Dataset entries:
(** * Two-alternative bar-choice trials (jsPsych plugins)

    A shallow embedding of the two plugins of the repository,

      - [BarChoice]       src/jsPsych/assignment-inferenceAC.js  (plain bars)
      - [BarImageChoice]  src/unnamed/part_000                   (image overlay)

    and of the part of the jsPsych runtime they talk to: the random
    source, the keyboard listener, the timeout table and the
    [finishTrial] sink.  The runtime is not among the sources.  Its random
    source and its number arithmetic are parameters ([Runtime]); its
    plugin API is the small state machine of module [Host], which follows
    the contract the plugins rely on: a listener registered with
    [persist: false] answers one key press, a timeout fires once, both
    can be cancelled, and cancelling twice is harmless. *)

From Stdlib Require Import ZArith QArith Qround Qpower Lqa String Ascii List
  Bool Lia.
Import ListNotations.
Open Scope string_scope.
Open Scope list_scope.
Open Scope Z_scope.

(** ** JavaScript values *)

(** A call either returns or throws. *)
Inductive completion (A : Type) : Type :=
| Returns (a : A)
| Throws (msg : string).
Arguments Returns {A} a.
Arguments Throws {A} msg.

Definition bind {A B : Type} (c : completion A) (k : A -> completion B)
  : completion B :=
  match c with
  | Returns a => k a
  | Throws msg => Throws msg
  end.

(** [Math.round]: the nearest integer, halves towards plus infinity. *)
Definition Math_round (x : Q) : Z := Qfloor (x + (1 # 2))%Q.

(** The value of a [KEYS] parameter: a string such as ["ALL_KEYS"] or
    ["NO_KEYS"], or an array of key names. *)
Inductive keys : Type :=
| KeyString (s : string)
| KeyArray (l : list string).

(** [choices != "NO_KEYS"] is a loose comparison: an array is first
    converted to a string, its elements joined by commas. *)
Definition to_primitive (c : keys) : string :=
  match c with
  | KeyString s => s
  | KeyArray l => String.concat "," l
  end.

Definition loose_neq (c : keys) (s : string) : bool :=
  negb (String.eqb (to_primitive c) s).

EXERCISE: Write the entries out again in full, exactly as they appear above.

EXERCISE SOLUTION:
(** * Two-alternative bar-choice trials (jsPsych plugins)

    A shallow embedding of the two plugins of the repository,

      - [BarChoice]       src/jsPsych/assignment-inferenceAC.js  (plain bars)
      - [BarImageChoice]  src/unnamed/part_000                   (image overlay)

    and of the part of the jsPsych runtime they talk to: the random
    source, the keyboard listener, the timeout table and the
    [finishTrial] sink.  The runtime is not among the sources.  Its random
    source and its number arithmetic are parameters ([Runtime]); its
    plugin API is the small state machine of module [Host], which follows
    the contract the plugins rely on: a listener registered with
    [persist: false] answers one key press, a timeout fires once, both
    can be cancelled, and cancelling twice is harmless. *)

From Stdlib Require Import ZArith QArith Qround Qpower Lqa String Ascii List
  Bool Lia.
Import ListNotations.
Open Scope string_scope.
Open Scope list_scope.
Open Scope Z_scope.

(** ** JavaScript values *)

(** A call either returns or throws. *)
Inductive completion (A : Type) : Type :=
| Returns (a : A)
| Throws (msg : string).
Arguments Returns {A} a.
Arguments Throws {A} msg.

Definition bind {A B : Type} (c : completion A) (k : A -> completion B)
  : completion B :=
  match c with
  | Returns a => k a
  | Throws msg => Throws msg
  end.

(** [Math.round]: the nearest integer, halves towards plus infinity. *)
Definition Math_round (x : Q) : Z := Qfloor (x + (1 # 2))%Q.

(** The value of a [KEYS] parameter: a string such as ["ALL_KEYS"] or
    ["NO_KEYS"], or an array of key names. *)
Inductive keys : Type :=
| KeyString (s : string)
| KeyArray (l : list string).

(** [choices != "NO_KEYS"] is a loose comparison: an array is first
    converted to a string, its elements joined by commas. *)
Definition to_primitive (c : keys) : string :=
  match c with
  | KeyString s => s
  | KeyArray l => String.concat "," l
  end.

Definition loose_neq (c : keys) (s : string) : bool :=
  negb (String.eqb (to_primitive c) s).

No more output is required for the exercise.